Planned Parenthood says that a bill that advanced this week could make it more difficult for women in the state to access the "abortion pill." The measure would establish new requirements for the use of RU-486, also called mifepristone, or any other "abortion-inducing drugs."
"This is the legislature, once again, thinking their job is to practice medicine, thinking that their job is to create as many barriers and hurdles as possible that they can put in front of women," Paula Gianino, president of Planned Parenthood of the St. Louis Region and Southwest Missouri, tells Daily RFT.
What would the legislation change -- and does it have a shot of becoming law?
Riddle did not respond to a request for comment from Daily RFT yesterday afternoon. We'll update if we get a chance to speak with her.

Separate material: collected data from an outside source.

(* ===== verification/Bios.v ===== *)
(** * The contract eosio.bios

    contracts/eosio.bios/eosio.bios.hpp: the contract a new chain starts with.  It only passes
    the privileged calls of SystemTables.v on to the node, so that its state is the node's. *)

From S2P Require Import Prelude Names Chain ResourceLimits HeaderState SystemTables.
#[local] Open Scope Z_scope.

Definition call {A} (f : ctx -> node -> res (A * node)) : M node A := fun c n o =>
  match f c n with Ok (a, n') => Ok (a, n', o) | Err e => Err e end.

(** [require_auth(_self)]. *)
Definition require_self : M node unit := me ← ask self; require_auth me.

Definition setpriv (account : name) (ispriv : Z) : M node unit :=
  _ ← require_self;
  call (node_set_privileged account (negb (ispriv =? 0))).

Definition setalimits (account : name) (ram_bytes net_weight cpu_weight : Z) : M node unit :=
  _ ← require_self;
  call (fun _ => node_set_resource_limits account ram_bytes net_weight cpu_weight).

Definition setglimits (ram net cpu : Z) : M node unit := require_self.

Definition setprods (schedule : list producer_key) : M node unit :=
  _ ← require_self;
  _ ← call (node_set_proposed_producers schedule);
  mret tt.

Definition setparams (params : blockchain_parameters) : M node unit :=
  _ ← require_self;
  call (node_set_blockchain_parameters params).

Definition reqauth (from : name) : M node unit := require_auth from.

Inductive bios_action :=
| BSetpriv (account : name) (ispriv : Z)
| BSetalimits (account : name) (ram_bytes net_weight cpu_weight : Z)
| BSetglimits (ram net cpu : Z)
| BSetprods (schedule : list producer_key)
| BSetparams (params : blockchain_parameters)
| BReqauth (from : name).

Definition bios_apply (a : bios_action) : M node unit :=
  match a with
  | BSetpriv account ispriv => setpriv account ispriv
  | BSetalimits account ram net cpu => setalimits account ram net cpu
  | BSetglimits ram net cpu => setglimits ram net cpu
  | BSetprods schedule => setprods schedule
  | BSetparams params => setparams params
  | BReqauth from => reqauth from
  end.

(** Nobody but the contract's own account changes the node through it. *)
Theorem bios_authority a c n o u n' o' : bios_apply a c n o = Ok (u, n', o') -> n' <> n -> has_auth c (self c) = true.
Proof.
  intros H Hne. assert (Hs : forall (m : M node unit), (_ ← require_self; m) c n o = Ok (u, n', o') -> has_auth c (self c) = true).
  { intros m (v & n1 & o1 & H1 & _)%bind_Ok. unfold require_self in H1. by minv. }
  destruct a; cbn [bios_apply] in H; [by eapply Hs..| |by eapply Hs|by eapply Hs|].
  - unfold setglimits, require_self in H. by minv.
  - apply require_auth_Ok in H as (_ & -> & _). done.
Qed.

Lemma wasm_assert_Ok b msg u : wasm_assert b msg = Ok u -> b = true.
Proof. unfold wasm_assert. by destruct b. Qed.

Lemma check_schedule_Ok c prods : check_schedule c prods = Ok tt ->
  Forall (fun p => is_account c (producer_name p) = true /\ block_signing_key p <> 0) prods.
Proof.
  induction prods as [|p prods IH]; cbn; [constructor|]. intros H. apply res_bind_ok in H as (? & H1%wasm_assert_Ok & H).
  apply res_bind_ok in H as (? & H2%wasm_assert_Ok & H). constructor; [|by apply IH]. split; [done|]. by apply negb_true_iff, Z.eqb_neq in H2.
Qed.

Lemma NoDup_size (l : list name) : length l = size (list_to_set l : gset name) -> NoDup l.
Proof.
  induction l as [|x l IH]; [constructor|]. cbn [length list_to_set foldr]. intros H.
  assert (Hle : forall m : list name, (size (list_to_set m : gset name) <= length m)%nat).
  { induction m as [|y m IHm]; cbn; [by rewrite size_empty|]. rewrite size_union_alt, size_singleton.
    pose proof (subseteq_size (list_to_set m ∖ {[y]} : gset name) (list_to_set m) ltac:(set_solver)). lia. }
  destruct (decide (x ∈ l)) as [Hin|Hn].
  - exfalso. rewrite (subseteq_union_1_L {[x]} (list_to_set l : gset name)) in H; [specialize (Hle l); lia|]. set_solver.
  - constructor; [done|]. apply IH. rewrite size_union, size_singleton in H; [lia|]. set_solver.
Qed.

(** A schedule it proposes is one the node can go on with: accounts, valid keys, nobody twice. *)
Theorem setprods_spec prods c n o u n' o' : setprods prods c n o = Ok (u, n', o') ->
  NoDup (map producer_name prods) /\ (length prods <= Z.to_nat max_producers)%nat /\
  Forall (fun p => is_account c (producer_name p) = true /\ block_signing_key p <> 0) prods /\
  (proposed_schedule n' = proposed_schedule n \/ producers (proposed_schedule n') = prods).
Proof.
  unfold setprods, call, node_set_proposed_producers, require_self. intros H. minv.
  match goal with H : (match ?r with _ => _ end) = Ok _ |- _ => destruct r as [[v m]|e] eqn:E in H; [|done]; injection H as -> -> -> end.
  apply res_bind_ok in E as (? & H1%wasm_assert_Ok%Z.leb_le & E). apply res_bind_ok in E as ([] & H2%check_schedule_Ok & E).
  apply res_bind_ok in E as (? & H3%wasm_assert_Ok%Nat.eqb_eq & E). split; [|split; [lia|split; [done|]]].
  - apply NoDup_size. by rewrite length_map.
  - injection E as E. unfold controller_set_proposed_producers in E. cbv zeta in E.
    do 2 (match type of E with (if ?b then _ else _) = _ => destruct b; [injection E as _ <-; by left|] end). injection E as _ <-. by right.
Qed.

As written, HB 400, a fairly short bill, says:
When RU-486 (mifepristone) or any drug or chemical is used for the purpose of inducing an abortion, the drug or chemical shall be administered in the same room and in the physical presence of the physician who prescribed, dispensed, or otherwise provided the drug or chemical to the patient.
While it may sound fairly simple, Gianino says, if made into law, it would pose serious challenges for women who have chosen this method of abortion with a pill.
She explains that this option requires a first pill that a woman takes at a clinic followed by a second medicine, called misoprostol, which is taken up to three days after the abortion pill. That typically happens at home.
Health-care providers give instructions on this second step.
If Missouri mandated that this second component take place in the presence of the physician, it would put in place unnecessary difficulties for women, she argues.
"They just want to impose more burdens and make it harder to access these services," she says, adding, "we already have every possible law and barrier in place."
Part of the problem, Gianino argues, is that about one out of every five of their patients travels more than 100 miles to get there -- meaning a return trip to take the second pill could be very difficult.
Continue for more from Planned Parenthood and the full draft bill.
Gianino says this added requirement is not needed.
"We shouldn't have politicians pretending to be physicians," she says, arguing that there is no medical justification for this proposal and that women are already given very specific instructions and education about the various steps involved.
And it's actually preferable that women are not traveling during the second part of the process.
"We want women...in the privacy of their home," she says.
If made into law, some women might have no choice but to avoid it altogether.
"I have no doubt that this would take that option away from some women," she says.